A long second or two passed without a word between us. Just as I was about to break the silence I saw the neighbor walking toward our place.
He must have been itching for a beating because he commenced to telling Dawn about the days events. I had to sit there as he retold the story of how I was humped over in the yard making screeching noises at chickens and chasing cats for half an hour around the deck. In true neighbor fashion he was sure to go into full animated descriptions complete with sound effects to describe my afternoon adventure. I smiled and quietly plotted his demise while he and Dawn giggled and laughed together. Then, with mission accomplished, he returned to the perceived safety of his own yard. I squinted after him and was going to plot some sort of revenge when Dawns voice caught my attention.

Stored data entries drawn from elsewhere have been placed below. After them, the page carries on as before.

(** * Hyperspy: a shallow embedding of the loader, the EDS utilities, the
    model factory, and of the axis and multifit contracts

    Part I embeds the code (one Rocq module per Python module), Part II
    states and proves the properties.

    Conventions.
    - Python dictionaries with string keys are [gmap string _]; lists are
      [list]; a raised exception is the [Raise] branch of [result].
    - Numbers are rationals ([Q]), which do not round as Python floats
      do: the theorems below are about what no rounding can change
      (which branch is taken on a sign or on a zero, which exception is
      raised, what is clamped), not about identities between computed
      numbers.
    - Text written to standard output ([print]) is not part of any value
      the functions return and is left out. *)

From Stdlib Require Import Ascii ZArith QArith Qround Qabs Qminmax Qfield Lia Lqa.
From stdpp Require Import gmap strings list fin_maps.

#[local] Set Warnings "-register-all".
#[local] Open Scope string_scope.

(* ===================================================================== *)
(** * Part I. The embedding                                              *)
(* ===================================================================== *)

(** ** Python values, exceptions, sequences *)

Module Py.

Inductive exn : Type :=
| KeyError (key : string)
| IndexError
| AttributeError (attr : string)
| UnboundLocalError (var : string)
| ZeroDivisionError
| TypeError
| ImportError
| DuplicateNameError
| IndexOutOfRange
| InvalidInitialGuess
| Other (what : string).

Inductive result (A : Type) : Type :=
| Ok (a : A)
| Raise (e : exn).
Arguments Ok {A} a.
Arguments Raise {A} e.
(* ===== verification/_CoqProject ===== *)
-Q . S2P
Prelude.v
Machine.v
Spinlock.v
CString.v
ProcTable.v
Proc.v
Lifecycle.v
Ready.v
Aging.v
ProcLemmas.v
Scheduler.v
Reach.v
Blocking.v
Family.v
Examples.v
Kstate.v
Sleeplock.v
Solo.v
Devices.v
Disk.v
Bio.v
Cache.v
Layout.v
Log.v
Crash.v
Transaction.v
Inode.v
Console.v
Kbd.v
Fs.v
Content.v
Txn.v
Alloc.v
Bmap.v
Writei.v
Icache.v
Namei.v
Mkfs.v
MkImage.v
MkRun.v
MkTree.v
Kalloc.v
File.v
Pipes.v
Vm.v
PageTable.v
AddrSpace.v
Grow.v
Env.v
Exec.v
Bootmain.v
Syscall.v
Args.v
Trap.v
Boot.v
X86.v
X86Lemmas.v
Paging.v
Swtch.v
Trapasm.v
Inline.v
Start.v
Ucode.v
BootAsm.v
User.v
Umalloc.v
Utils.v
Grep.v
Sh.v
ShRun.v
Usertests.v
TestsOk.v
KernelExamples.v
FsExamples.v
MkExamples.v
VmExamples.v
AsmExamples.v
BootExamples.v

"You realize that our neighbors and my co-workers think you are a little challenged don't you Mike?"
"Well, what the heck was I supposed to do? I had predator and prey animals in proximity to each other and then the whole damn crew got loose out the Zen room window." I retorted. "Don't forget! You said I should work from home and take care of the animals. So that's what I do. I don't give half a damn if people think I'm crazy. Let 'em. And let 'em be jealous of our lifestyle. People would give their eye teeth to work from home and play with their pets all day." I thought I had successfully defended myself and figured I should quit while I was ahead. I nodded in self approval, set my jaw and stared off into the yard.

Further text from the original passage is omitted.